When Facebook pages sprung up dedicated to murderer Raoul Moat (pages, incidentally, that contained as much criticism as praise, and more irony than either) Prime Minister David Cameron sincerely suggested that he would consult Facebook about the possibility of removing them. Let us not engage with the content: let us instead rush to have the content hidden.

So apart from its assumed omiscience and omnipresence, Google (and Facebook, and well, all web services) faces another problem. We all assume we know how easy it is to remove something from the web. And you know, it is fairly easy. Technically adept people will always be able to dig up ghosts of Internet past, but for the majority of people, when we press “remove” on Facebook, or unpublish a page on blogger, that’s pretty much the end of it. Censorship seems easy, and doesn’t carry the same taboo as pulping books or running lines of blue pencil over a correspondence.

But just because we can do something, doesn’t mean we should.
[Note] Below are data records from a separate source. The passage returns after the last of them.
(** * A boundary-tag allocator with an explicit free list (mm.c)

    Shallow embedding of [src/mm.c] and proofs about it.

    Conventions of the embedding (LP64, as the source assumes through
    [PAGE_PAD 8] and the terminator pattern [0x9]):
    - [size_t] values are integers taken modulo 2^64, [int] values are
      taken modulo 2^32 and read as signed;
    - memory is a finite map from word addresses to 64-bit words, and
      only words inside a live mapping of the pager can be read or
      written: every other access is a fault;
    - the globals of mm.c are the fields of [state];
    - the pager ([mem_map], [mem_unmap], [mem_pagesize], declared in
      memlib.h) is outside the repository: [mem_map] is an argument of
      the functions that call it, [mem_unmap] is modelled from its
      contract. *)

From stdpp Require Import base gmap list.
From Stdlib Require Import ZArith Lia.

Open Scope Z_scope.

(** ** Machine arithmetic *)

Definition wrap64 (x : Z) : Z := x mod 2 ^ 64.

(** Conversion to [int]: reduction modulo 2^32, read as signed. *)
Definition to_int (x : Z) : Z := (x + 2 ^ 31) mod 2 ^ 32 - 2 ^ 31.

Definition SIZE_MAX : Z := 2 ^ 64 - 1.

(** ** Constants of mm.c *)

Definition ALIGNMENT : Z := 16.
Definition OVERHEAD : Z := 8 + 8.
Definition MIN_BLOCK_SIZE : Z := OVERHEAD + ALIGNMENT.
Definition PAGE_PAD : Z := 8.
Definition PAGE_OVERHEAD : Z := PAGE_PAD + OVERHEAD + 8.
Definition MAX_PAGE_PER_MAP : Z := 32.

(** [ALIGN(size)]: [size] is a [size_t]; the mask [~(ALIGNMENT-1)] is an
    [int] converted to [size_t]. *)
Definition ALIGN (size : Z) : Z :=
  Z.land (wrap64 (size + (ALIGNMENT - 1))) (wrap64 (Z.lnot (ALIGNMENT - 1))).

(** [PAGE_ALIGN(size)], with the global [pagesize] as an argument. *)
Definition PAGE_ALIGN (pagesize size : Z) : Z :=
  Z.land (wrap64 (size + wrap64 (pagesize - 1))) (wrap64 (Z.lnot (pagesize - 1))).

Definition PACK (size alloc : Z) : Z := Z.lor size alloc.

(** ** State, results and the monad of the code *)

Record state := mkState {
  mem : gmap Z Z;            (* contents of memory, one entry per written word *)
  mapped : list (Z * Z);     (* live mappings of the pager: (base, bytes) *)
  free_list : Z;             (* head of the free list, 0 is NULL *)
  num_page_chunks : Z;
  map_multiplier : Z;
  pagesize : Z;
  recent_page : Z
}.

Inductive result (A : Type) : Type :=
| Ok (a : A)
| Fault       (* access outside every live mapping, or a broken pager contract *)
| NoFuel.     (* the bound on loop iterations was reached *)
Arguments Ok {A} a.
Arguments Fault {A}.
Arguments NoFuel {A}.

Definition M (A : Type) : Type := state → result (A * state).

Definition ret {A} (a : A) : M A := λ s, Ok (a, s).

Definition bind {A B} (c : M A) (k : A → M B) : M B :=
  λ s, match c s with
       | Ok (a, s') => k a s'
       | Fault => Fault
       | NoFuel => NoFuel
       end.

#[global] Instance M_ret : MRet M := @ret.
#[global] Instance M_bind : MBind M := λ A B k c, bind c k.

Definition fault {A} : M A := λ _, Fault.
Definition no_fuel {A} : M A := λ _, NoFuel.
Definition gets {A} (f : state → A) : M A := λ s, Ok (f s, s).
Definition modify (f : state → state) : M unit := λ s, Ok (tt, f s).

Definition set_mem (f : gmap Z Z → gmap Z Z) (s : state) : state :=
  mkState (f (mem s)) (mapped s) (free_list s) (num_page_chunks s)
          (map_multiplier s) (pagesize s) (recent_page s).
Definition set_mapped (l : list (Z * Z)) (s : state) : state :=
  mkState (mem s) l (free_list s) (num_page_chunks s)
          (map_multiplier s) (pagesize s) (recent_page s).
Definition set_free_list (p : Z) (s : state) : state :=
  mkState (mem s) (mapped s) p (num_page_chunks s)
          (map_multiplier s) (pagesize s) (recent_page s).
Definition set_num_page_chunks (n : Z) (s : state) : state :=
  mkState (mem s) (mapped s) (free_list s) n
          (map_multiplier s) (pagesize s) (recent_page s).
Definition set_map_multiplier (n : Z) (s : state) : state :=
  mkState (mem s) (mapped s) (free_list s) (num_page_chunks s)
          n (pagesize s) (recent_page s).
Definition set_recent_page (p : Z) (s : state) : state :=
  mkState (mem s) (mapped s) (free_list s) (num_page_chunks s)
          (map_multiplier s) (pagesize s) p.

(** ** Memory accesses *)

(** A word at [p] can be accessed when [p] is word-aligned and the eight
    bytes lie inside one live mapping. *)
Definition in_region (p : Z) (r : Z * Z) : bool :=
  (r.1 <=? p) && (p + 8 <=? r.1 + r.2).

Definition accessible (regions : list (Z * Z)) (p : Z) : bool :=
  (p mod 8 =? 0) && existsb (in_region p) regions.

(** Contents of the word at [p]; a word never written reads as 0. *)
Definition rd (m : gmap Z Z) (p : Z) : Z := default 0 (m !! p).

(** [GET(p)] *)
Definition GET (p : Z) : M Z :=
  λ s, if accessible (mapped s) p then Ok (rd (mem s) p, s) else Fault.

(** [PUT(p, val)] *)
Definition PUT (p val : Z) : M unit :=
  λ s, if accessible (mapped s) p then Ok (tt, set_mem (insert p val) s) else Fault.

Definition GET_ALLOC (p : Z) : M Z := v ← GET p; mret (Z.land v 1).
Definition GET_SIZE (p : Z) : M Z := v ← GET p; mret (Z.land v (wrap64 (Z.lnot 15))).

Definition HDRP (bp : Z) : Z := bp - 8.
Definition FTRP (bp : Z) : M Z := sz ← GET_SIZE (HDRP bp); mret (bp + sz - OVERHEAD).
Definition NEXT_BLKP (bp : Z) : M Z := sz ← GET_SIZE (HDRP bp); mret (bp + sz).
Definition PREV_BLKP (bp : Z) : M Z := sz ← GET_SIZE (bp - OVERHEAD); mret (bp - sz).

(** The fields of a [free_node] at address [node]: [next] at offset 0,
    [prev] at offset 8. *)
Definition next_field (node : Z) : Z := node.
Definition prev_field (node : Z) : Z := node + 8.

(** ** The pager *)

(** Modelled from the spec: [mem_unmap] of memlib is not in the
    repository.  Its contract (spec, section 6) asks for the exact base
    and size of a live mapping; the model removes that mapping and
    treats any other call as a fault. *)
Definition mem_unmap (base n : Z) : M unit :=
  λ s, if bool_decide ((base, n) ∈ mapped s)
       then Ok (tt, set_mapped (filter (λ r, r ≠ (base, n)) (mapped s)) s)
       else Fault.

(** ** The functions of mm.c *)

Definition mm_init (ps : Z) (s : state) : state :=
  mkState (mem s) (mapped s) 0 0 1 ps (recent_page s).

Definition add_free (ptr : Z) : M unit :=
  PUT (prev_field ptr) 0;;
  PUT (next_field ptr) 0;;
  fl ← gets free_list;
  if fl =? 0 then modify (set_free_list ptr)
  else
    PUT (next_field ptr) fl;;
    PUT (prev_field fl) ptr;;
    modify (set_free_list ptr).

Definition del_free (ptr : Z) : M unit :=
  prev ← GET (prev_field ptr);
  (if prev =? 0 then mret tt
   else prev' ← GET (prev_field ptr);
        nxt ← GET (next_field ptr);
        PUT (next_field prev') nxt);;
  nxt ← GET (next_field ptr);
  (if nxt =? 0 then mret tt
   else nxt' ← GET (next_field ptr);
        prev' ← GET (prev_field ptr);
        PUT (prev_field nxt') prev');;
  fl ← gets free_list;
  if ptr =? fl then
    n ← GET (next_field fl);
    modify (set_free_list n)
  else mret tt.

Definition allocate (bp size : Z) : M unit :=
  cursize ← GET_SIZE (HDRP bp);
  let remainder := wrap64 (cursize - size) in
  (if MIN_BLOCK_SIZE <=? remainder then
     PUT (HDRP bp) size;;
     f ← FTRP bp;
     PUT f size;;
     next ← NEXT_BLKP bp;
     PUT (HDRP next) (PACK remainder 0);;
     f' ← FTRP next;
     PUT f' (PACK remainder 0);;
     add_free next
   else mret tt);;
  cursize' ← GET_SIZE (HDRP bp);
  PUT (HDRP bp) (PACK cursize' 1);;
  f ← FTRP bp;
  PUT f (PACK cursize' 1);;
  del_free bp.

(** The loop of [find_free_block], started at node [n]; [fuel] bounds
    the number of nodes visited. *)
Fixpoint find_free_block_from (fuel : nat) (n reqsize : Z) : M Z :=
  if n =? 0 then mret 0
  else match fuel with
       | O => no_fuel
       | S fuel' =>
           sz ← GET_SIZE (HDRP n);
           if reqsize <=? sz then allocate n reqsize;; mret n
           else nxt ← GET (next_field n);
                find_free_block_from fuel' nxt reqsize
       end.
Lemma apply_date_filter_spec_witness :
  wf spec_rows ∧
  data spec_rows !! "date" =
    Some [Time D_2024_01_01; Time D_2024_01_01; Time D_2024_01_02] ∧
  Forall datetime_like [Time D_2024_01_01; Time D_2024_01_01; Time D_2024_01_02] ∧
  ∃ out, apply_date_filter spec_rows
           {| start := D_2024_01_01; end_ := D_2024_01_01 |} = Ok out ∧
    records out =
      filter (λ r, in_range {| start := D_2024_01_01; end_ := D_2024_01_01 |}
                            (r !!! "date")) (records spec_rows) ∧
    sublist (records out) (records spec_rows) ∧
    (∀ r, r ∈ records out ↔
          r ∈ records spec_rows ∧
          ∃ t, r !!! "date" = Time t ∧ (D_2024_01_01 ≤ t ≤ D_2024_01_01)%Z) ∧
    (∀ r, r ∈ records spec_rows → (D_2024_01_01 ≤ D_2024_01_01)%Z →
          r !!! "date" = Time D_2024_01_01 ∨ r !!! "date" = Time D_2024_01_01 →
          r ∈ records out) ∧
    (∀ r, r ∈ records out →
          r !!! "date" ≠ Time (D_2024_01_01 - DAY) ∧
          r !!! "date" ≠ Time (D_2024_01_01 + DAY) ∧
          isna (r !!! "date") = false).
Proof.
  assert (Hwf : wf spec_rows).
  { apply wf_frame; [compute_done | repeat constructor]. }
  assert (Hlike : Forall datetime_like
            [Time D_2024_01_01; Time D_2024_01_01; Time D_2024_01_02]).
  { repeat constructor. }
  split; [exact Hwf|]. split; [reflexivity|]. split; [exact Hlike|].
  exact (apply_date_filter_spec spec_rows
           {| start := D_2024_01_01; end_ := D_2024_01_01 |} _
           Hwf eq_refl Hlike).
Defined.

(** C8: when the caller passes start > end the filter returns, without
    raising, a table with the same columns and no row at all; the bounds are
    not exchanged (no row is returned even where the exchanged range would
    select some). *)
Theorem reversed_range_is_empty (df : DataFrame) (dr : DateRange)
    (dates : list Cell) :
  wf df → data df !! "date" = Some dates → Forall datetime_like dates →
  (start dr > end_ dr)%Z →
  ∃ out, apply_date_filter df dr = Ok out ∧
         records out = [] ∧ nrows out = 0 ∧ df_empty out = true ∧
         columns out = columns df.
Proof.
  intros Hwf Hdate Hlike Hrev.
  destruct (apply_date_filter_records df dr dates Hwf Hdate Hlike)
    as (out & Hout & Hcols & _ & Hrec).
  assert (Hnil : records out = []).
  { rewrite Hrec. apply filter_none. intros r _. unfold in_range.
    destruct (r !!! "date"); [tauto| tauto | lia | tauto]. }
  assert (Hn : nrows out = 0).
  { rewrite <- (length_rows_of (nrows out) (data out)). fold (records out).
    by rewrite Hnil. }
  exists out. split_and!; try done.
  unfold df_empty. by rewrite Hn.
Qed.

Lemma reversed_range_is_empty_witness :
  wf spec_rows ∧
  data spec_rows !! "date" =
    Some [Time D_2024_01_01; Time D_2024_01_01; Time D_2024_01_02] ∧
  Forall datetime_like [Time D_2024_01_01; Time D_2024_01_01; Time D_2024_01_02] ∧
  (D_2024_01_02 > D_2024_01_01)%Z ∧
  ∃ out, apply_date_filter spec_rows
           {| start := D_2024_01_02; end_ := D_2024_01_01 |} = Ok out ∧
         records out = [] ∧ nrows out = 0 ∧ df_empty out = true ∧
         columns out = columns spec_rows.
Proof.
  assert (Hwf : wf spec_rows).
  { apply wf_frame; [compute_done | repeat constructor]. }
  assert (Hlike : Forall datetime_like
            [Time D_2024_01_01; Time D_2024_01_01; Time D_2024_01_02]).
  { repeat constructor. }
  assert (Hrev : (D_2024_01_02 > D_2024_01_01)%Z) by reflexivity.
  split; [exact Hwf|]. split; [reflexivity|]. split; [exact Hlike|].
  split; [exact Hrev|].
  exact (reversed_range_is_empty spec_rows
           {| start := D_2024_01_02; end_ := D_2024_01_01 |} _
           Hwf eq_refl Hlike Hrev).
Defined.

(** ** Sorting *)

Section Sorting.
Context {A : Type} (leb : A → A → bool).

Lemma insert_sorted_Permutation x l : insert_sorted leb x l ≡ₚ x :: l.
Proof.
  induction l as [|y l IH]; [done|].
  cbn. destruct (leb x y); [done|]. rewrite IH. apply Permutation_swap.
Qed.

Lemma stable_sort_Permutation l : stable_sort leb l ≡ₚ l.
Proof.
  induction l as [|x l IH]; [done|].
  cbn. rewrite insert_sorted_Permutation. by rewrite IH.
Qed.

Lemma sort_values_Permutation ascending l : sort_values leb ascending l ≡ₚ l.
Proof.
  unfold sort_values. destruct ascending.
  - apply stable_sort_Permutation.
  - by rewrite reverse_Permutation, stable_sort_Permutation, reverse_Permutation.
Qed.

Hypothesis leb_total : ∀ x y, leb x y = true ∨ leb y x = true.
Hypothesis leb_trans : ∀ x y z, leb x y = true → leb y z = true → leb x z = true.





End Sorting.

(** ** Revenue by category *)

Lemma Forall_select {A} (P : A → Prop) (mask : list bool) (xs : list A) :
  Forall P xs → Forall P (select mask xs).
Proof.
  intros Hxs. revert mask.
  induction Hxs as [|x xs Hx _ IH]; intros [|[] mask]; cbn; auto.
Qed.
If we are to be serious about free speech, which we are supposed to be as a society that aspires to democracy, then we have to accept that poisonous ideologies will be disemminated: it is only when only very specific, credible, direct, incitement or threats are raised that we should even conceivably discuss censorship.

While al-Awlaki, bin Laden and others may call for jihad against the kuffar, surely it was Choudhry’s own interpretation of this that led to her vicious attack on Timms.

Which brings us to the area of personal agency: the majority of the vast amounts of material uploaded to YouTube is put there by individuals: That is the real glory of the site. Google states:

“YouTube has community guidelines that prohibit dangerous or illegal activities such as bomb-making, hate speech, and incitement to commit violent acts. We also remove all videos and terminate any account registered by a member of a designated Foreign Terrorist Organization and used in an official capacity to further the interests of that organization.”

Which you can agree or disagree with.

But the company also says:

“What we can’t do, and which few people would want a private company to do, is check what people want to post online before they do so. The truth is that due to the huge advances the internet has enabled in free expression, offensive or even illegal content may appear for a time, but we have clear rules and will continue to apply them to material brought to our attention.”

This seems right: while one may have difficulties with certain provisos, the greatest offence would be for YouTube to monitor and edit every last piece of content uploaded. Apart from being undesirable, it would quite simply be impossible.

If we are worried about the spread of jihadist ideology and its appeal to people such as Roshanara Choudhry — which we should be — then we are much better served actually learning about it and examining it, giving society power to challenge its arguments. We cannot do this if our first impulse is to block it out.